Opini
Barter Perkara Korupsi
Hakim dalam putusannya menyatakan bahwa penyidikan dan status tersangka terhadap BG dinyatakan tidak sah.
Munculnya ide tentang barter perkara korupsi sesungguhnya beranjak dan bermula dari tindakan Presiden Joko Widodo yang mengeluarkan peraturan pemerintah pengganti undang-undang (perppu) untuk mengangkat pelaksana tugas (Plt) KPK.

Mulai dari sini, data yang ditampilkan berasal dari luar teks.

(** [f"audio_{self.chat_id}_{int(time.time())}.mp3"] *)
Definition path_of (chat : Z) (time : Z) : string :=
  "audio_" +:+ pretty chat +:+ "_" +:+ pretty time +:+ ".mp3".

Definition init (url : string) (chat : Z) (time : Z) : t :=
  mk url chat (path_of chat time).

End Audio.

(** ** The language-model adapter *)

Module Prompt.

Import Str.

Definition refine (text_to_refine : string) : string :=
  "You are a helpful assistant that specializes in formatting recipes. "
  +:+ "The following text was extracted from an Instagram video description. "
  +:+ "Please format it into a clear, easy-to-read recipe with a title, "
  +:+ "a list of ingredients, and numbered instructions. If the text does not "
  +:+ "appear to be a recipe, just return the original text."
  +:+ LF +:+ LF +:+ "---" +:+ LF +:+ LF
  +:+ text_to_refine.

Definition convert (recipe_text : string) : string :=
  "You are a helpful assistant that specializes in converting recipe measurements. "
  +:+ "The following recipe uses imperial units. Please convert all volume and weight "
  +:+ "measurements (e.g., oz, lb, cups, tbsp, tsp) to grams. "
  +:+ "Keep the original structure and instructions. If a measurement cannot be "
  +:+ "converted to grams (e.g., '1 large egg', 'a pinch of salt'), leave it as is. "
  +:+ "Return only the converted recipe."
  +:+ LF +:+ LF +:+ "---" +:+ LF +:+ LF
  +:+ recipe_text.

Definition analyze : string :=
  "Listen to the audio from this cooking video. Transcribe any spoken instructions, tips, "
  +:+ "or steps that are relevant to the recipe. Ignore background music or irrelevant chatter. "
  +:+ "If there are no spoken instructions, please state that clearly. "
  +:+ "Present the instructions as a clear list.".

Definition combine (metric_recipe audio_notes : string) : string :=
  "You are a master recipe editor. Below is a recipe generated from a video's description text, "
  +:+ "and a set of notes transcribed from the video's audio. Your task is to create one final, "
  +:+ "comprehensive recipe by intelligently merging the audio notes into the recipe instructions."
  +:+ "The final recipe should be logical, easy to follow, and complete. Remove unneccesary information (i.e. comment calls, etc.)."
  +:+ LF +:+ LF +:+ "--- RECIPE FROM TEXT ---" +:+ LF
  +:+ metric_recipe
  +:+ LF +:+ LF +:+ "--- NOTES FROM AUDIO ---" +:+ LF
  +:+ audio_notes
  +:+ LF +:+ LF +:+ "--- FINAL COMPREHENSIVE RECIPE ---".

End Prompt.

(** [not api_key] for [api_key = os.environ.get("GOOGLE_API_KEY")] *)
Definition api_key_missing (w : World) : bool := negb (truthy (GOOGLE_API_KEY w)).

Definition refine_with_gemini (w : World) (text_to_refine : string) : M (option string) :=
  log (EvLM RefineToRecipe) ;;
  if api_key_missing w then ret None
  else ret (generate_content w (Prompt.refine text_to_refine)).

Definition convert_recipe_to_metric (w : World) (recipe_text : string) : M (option string) :=
  log (EvLM ConvertToMetric) ;;
  if api_key_missing w then ret (Some "API key not found, cannot convert to metric.")
  else ret (generate_content w (Prompt.convert recipe_text)).

(** The loop [while audio_file.state.name == "PROCESSING"] of
    [analyze_audio_with_gemini], over the answers [get_file] still has to
    give.  [current] is the state last seen. *)
Fixpoint wait_while_processing (answers : list file_obs) (current : file_state)
  : outcome file_state :=
  match current with
  | PROCESSING =>
      match answers with
      | [] => Hang
      | ObsRaise :: _ => Exc ""
      | ObsState next :: rest => wait_while_processing rest next
      end
  | _ => Val current
  end.

Definition analyze_audio_with_gemini (w : World) (audio_file_path : string) : M (option string) :=
  log (EvLM TranscribeAudioNotes) ;;
  if api_key_missing w then ret (Some "API key not found, cannot analyze audio.")
  else
    match upload_file w audio_file_path with
    | ObsRaise => ret None
    | ObsState uploaded =>
        match wait_while_processing (get_file w audio_file_path) uploaded with
        | Hang => hang
        | Exc _ => ret None
        | Val FAILED => ret None
        | Val _ => ret (generate_content_with_file w Prompt.analyze audio_file_path)
        end
    end.

Definition combine_recipe_and_audio (w : World) (metric_recipe audio_notes : string)
  : M (option string) :=
  log (EvLM MergeRecipeAndNotes) ;;
  if api_key_missing w then ret (Some "API key not found, cannot combine recipe.")
  else ret (generate_content w (Prompt.combine metric_recipe audio_notes)).

(** ** The media fetcher *)

Definition download_video (w : World) (video : Video.t) : M (status * Video.t) :=
  fun s =>
    let '(r, fs') := extract_info w (Video.url video) (Video.filepath video)
                       (Video.format video) (st_fs s) in
    let s' := mkState fs' (st_reads s) (st_pos s) (st_trace s) in
    match r with
    | Some video_info =>
        (Val (success,
              Video.mk (Video.url video) (Video.chat_id video) (Video.filepath video)
                (info_width video_info) (info_height video_info)
                (info_duration video_info) (info_description video_info)
                (Video.format video)), s')
    | None => (Val (failed, video), s')
    end.

Definition download_audio (w : World) (audio : Audio.t) : M status :=
  fun s =>
    let '(r, fs') := download w (Audio.url audio) (Audio.filepath audio) (st_fs s) in
    let s' := mkState fs' (st_reads s) (st_pos s) (st_trace s) in
    match r with
    | Some _ =>
        (Val (if bool_decide (Audio.filepath audio ∈ fs') then success else failed), s')
    | None => (Val failed, s')
    end.

(** ** The orchestrator: [process_url] *)

Module Reply.

Definition fetching : string := "🔎 Fetching video info and downloading...".
Definition no_video : string := "❌ Could not download the video.".
Definition no_description : string := "❌ Could not fetch a description from the link.".
Definition refining : string := "✨ Refining, converting, and analyzing audio...".
Definition refine_error : string := "❌ An error occurred while refining the recipe.".
Definition unexpected (e : string) : string := "An unexpected error occurred: " +:+ e.

End Reply.

(** Lines 238-246: the optional audio stages, from [metric_recipe] to
    [final_recipe_text]. *)
Definition with_audio_notes (w : World) (audio : Audio.t) (metric_recipe : string)
  : M string :=
  let* audio_download_status := download_audio w audio in
  if decide (audio_download_status = success) then
    let* audio_notes := analyze_audio_with_gemini w (Audio.filepath audio) in
    match audio_notes with
    | Some notes =>
        if Str.truthy notes then
          let* combined_recipe := combine_recipe_and_audio w metric_recipe notes in
          match combined_recipe with
          | Some combined => if Str.truthy combined then ret combined else ret metric_recipe
          | None => ret metric_recipe
          end
        else ret metric_recipe
    | None => ret metric_recipe
    end
  else ret metric_recipe.

(** Lines 236-246: from the refined recipe to [final_recipe_text]. *)
Definition final_recipe_text (w : World) (audio : Audio.t) (refined_recipe : string)
  : M string :=
  let* converted := convert_recipe_to_metric w refined_recipe in
  let metric_recipe := py_or converted refined_recipe in
  with_audio_notes w audio metric_recipe.

(** Lines 248-280: "# 3. Send the final results". *)
Definition send_final_results (w : World) (message : Message) (video : Video.t)
    (final_recipe_text : string) : M unit :=
  let* present := path_exists (Video.filepath video) in
  if Str.truthy (Video.filepath video) && present then
    let final_caption := Caption.final_caption final_recipe_text in
    open_rb ;;
    try_except
      (bot_send_video w (chat_id message) final_caption (Some "MarkdownV2")
         (Video.width video) (Video.height video) (Video.duration video))
      (fun _ =>
         seek 0 ;;
         bot_send_video w (chat_id message) final_recipe_text None
           (Video.width video) (Video.height video) (Video.duration video))
  else ret tt.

Pada kenyataannya perppu dipakai oleh elite busuk untuk merusak KPK. Presiden gagal menggunakan instrumen yang dia buat sendiri untuk segera menyelamatkan KPK dari gelombang kriminalisasi.
Perppu ini jauh lebih layak disebut sebagai jebakan bagi KPK sendiri, pintu masuk yang paling mudah digunakan untuk menghancurkan KPK. Sejauh ini setidaknya ada dua kelemahan mendasar perppu KPK. Pertama, perppu yang memberikan kekuasaan kepada presiden untuk mengangkat Plt tidak memuat kriteria substantif bagi setiap orang yang diangkat sebagai Plt.
Seharusnya dalam situasi genting ada tindakan yang selektif dan tegas terhadap masuknya Plt yang diduga keras memiliki konflik kepentingan dengan kerja-kerja KPK. Ketika Presiden mengabaikan ini, kehadiran Plt justru menggiring terjadinya "demoralisasi", misalnya, aksi demonstrasi di internal KPK.
Kedua, perppu akan jadi senjata "kedua" DPR untuk menjebak presiden dengan menyetujui hadirnya perppu. Jebakan yang sama ketika presiden mengajukan calon Kepala Polri yang berstatus tersangka korupsi. Pada jebakan pertama, kelalaian presiden menggunakan kekuasaannya telah terbukti mendeligitimasi pemberantasan korupsi.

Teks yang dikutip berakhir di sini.